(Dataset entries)
(* ===== verification/Flags.v ===== *)
(** * Flags: command-line parsing (flags/flags.h, flags/setFlags.c)

    The global configuration the other components read, and [setFlags], which
    fills it from the argument vector. *)

From S2P Require Import Prelude CLib Types OS.

(** ** Flag bits *)

Definition C_FLAG : Z := Z.shiftl 1 0.
Definition V_FLAG : Z := Z.shiftl 1 1.
Definition B4_FLAG : Z := Z.shiftl 1 3.
Definition B6_FLAG : Z := Z.shiftl 1 4.
Definition L_FLAG : Z := Z.shiftl 1 5.

(** [log_ptr]: NULL, stdout, or an open log file. *)
Inductive log_stream := LogNull | LogStdout | LogFile (f : nat).

(** The global variables of setFlags.c. *)
Record Globals := mkGlobals {
  app_flags : Z;
  port_addr : Z;
  bind_addr4 : option bytes;
  bind_addr6 : option bytes;
  cgi_addr : option bytes;
  log_addr : option bytes;
  log_ptr : log_stream
}.

(** Their values when the process starts. *)
Definition globals_init : Globals := mkGlobals 0 8080 None None None None LogNull.

(** [app_flags & f] as a condition, [app_flags |= f] and [app_flags &= ~f]. *)
Definition has_flag (g : Globals) (f : Z) : bool := negb (Z.land (app_flags g) f =? 0)%Z.
Definition flag_set (a f : Z) : Z := Z.lor a f.
Definition flag_clear (a f : Z) : Z := Z.land a (u32 (Z.lnot f)).

Definition set_app_flags (a : Z) (g : Globals) : Globals :=
  mkGlobals a (port_addr g) (bind_addr4 g) (bind_addr6 g) (cgi_addr g) (log_addr g) (log_ptr g).

(** ** Parsing *)

(** Every byte is a digit. *)
Definition checkPortNumber (port : bytes) : bool := forallb isdigit port.

(** [argv[i][0] == '-']. *)
Definition starts_dash (a : bytes) : bool := bool_decide (head a = Some "-"%char).

(** Close the previous log file, unless it is stdout. *)
Definition close_old_log (p : log_stream) : M unit :=
  match p with
  | LogFile f => fclose f
  | _ => mret ()
  end.
(* ===== verification/ResolvePath.v ===== *)
(** * ResolvePath: from a request path to a file (requests/resolve_path.c,
    requests/close_resolve_path.c)

    The mapping of a request path to a local path and query, the MIME table, the
    resolution of files, directories and CGI programs with the streams it opens,
    and an abstract description of its outcome. *)

From S2P Require Import Prelude CLib Types OS Flags ParseRequest.

Definition BASE_URL : bytes := B ".".
Definition DIR_INDEX : bytes := B "index.htm".
Definition DIR_INDEX2 : bytes := B "index.html".

(** ** MIME types *)

(** The extensions get_mime_type_by_ext compares with, in its order. *)
Definition mime_table : list (bytes * bytes) :=
  [ (B ".html", B "text/html"); (B ".htm", B "text/html");
    (B ".txt", B "text/plain; charset=utf-8"); (B ".csv", B "text/csv; charset=utf-8");
    (B ".md", B "text/markdown; charset=utf-8"); (B ".xml", B "application/xml");
    (B ".json", B "application/json"); (B ".map", B "application/json");
    (B ".wasm", B "application/wasm");
    (B ".mjs", B "text/javascript"); (B ".cjs", B "text/javascript");
    (B ".jpeg", B "image/jpeg"); (B ".jpg", B "image/jpeg"); (B ".gif", B "image/gif");
    (B ".svg", B "image/svg+xml"); (B ".webp", B "image/webp"); (B ".ico", B "image/x-icon");
    (B ".woff", B "font/woff"); (B ".woff2", B "font/woff2"); (B ".ttf", B "font/ttf");
    (B ".otf", B "font/otf");
    (B ".mp3", B "audio/mpeg"); (B ".wav", B "audio/wav"); (B ".mp4", B "video/mp4");
    (B ".webm", B "video/webm"); (B ".pdf", B "application/pdf");
    (B ".zip", B "application/zip"); (B ".gz", B "application/gzip");
    (B ".tgz", B "application/gzip"); (B ".tar", B "application/x-tar") ].

Fixpoint mime_lookup (ext : bytes) (table : list (bytes * bytes)) : option bytes :=
  match table with
  | [] => None
  | (e, m) :: table' => if strcaseeq ext e then Some m else mime_lookup ext table'
  end.

#[global] Arguments mime_lookup : simpl never.

(** magic_descriptor on the descriptor of a stream. *)
Definition magic_fd `{External} (f : nat) : M (option bytes) :=
  w ← get; mret (w_files w !! f ≫= λ s, magic_descriptor (s_rest s)).

Definition get_mime_type_by_ext `{External} (filename : bytes) (f : nat) : M (option bytes) :=
  match strrchr filename "."%char with
  | None => magic_fd f
  | Some ext =>
      match mime_lookup ext mime_table with
      | Some m => mret (Some m)
      | None => magic_fd f
      end
  end.

(** ** Local paths *)

Definition path_includes_cgi (path : bytes) : bool :=
  bool_decide (is_Some (strnstr path (B "./cgi-bin/") 10)).
(* ===== verification/Messages.v ===== *)
(** * Messages: what the response builders stage

    The message each builder of Response leaves in the client's output buffer,
    read back with the reference reader; the resources the builders use; and the
    contract of build_okay_response. *)

From S2P Require Import Prelude CLib Types OS Flags Logging ParseRequest ResolvePath Response.

(** ** Vocabulary *)

(** The client holds, in a live block, a whole message with this status,
    announced length and content. *)
Definition holds (w : World) (c : Client) (status : bytes) (len : Z) (content : bytes) : Prop :=
  ∃ b out, out_buf c = Some (Block b out) ∧ b ∈ w_blocks w ∧ output_length c = length out
    ∧ header_len c + length content = length out ∧ http_message out status len content.

(** Something is ready to be sent: a live block, whose length is recorded and whose
    first bytes, [header_len] of them, are its header. *)
Definition ready (w : World) (c : Client) : Prop :=
  ∃ b out, out_buf c = Some (Block b out) ∧ b ∈ w_blocks w ∧ output_length c = length out
    ∧ header_len c ≤ length out.

(** A whole message is ready, and its status is the one the log prints. *)
Definition sendable (w : World) (c : Client) : Prop :=
  ∃ status len content, holds w c status len content
    ∧ take 3 status = resp_val_to_status_string (resp_val c).

(** The blocks there were before the step are still live. *)
Definition old_blocks (w w' : World) : Prop :=
  w_next w ≤ w_next w' ∧ ∀ b, b < w_next w → b ∈ w_blocks w → b ∈ w_blocks w'.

Task statement
The total, and nothing more: how many lines in the entries contain "land"?

Result for this exercise
2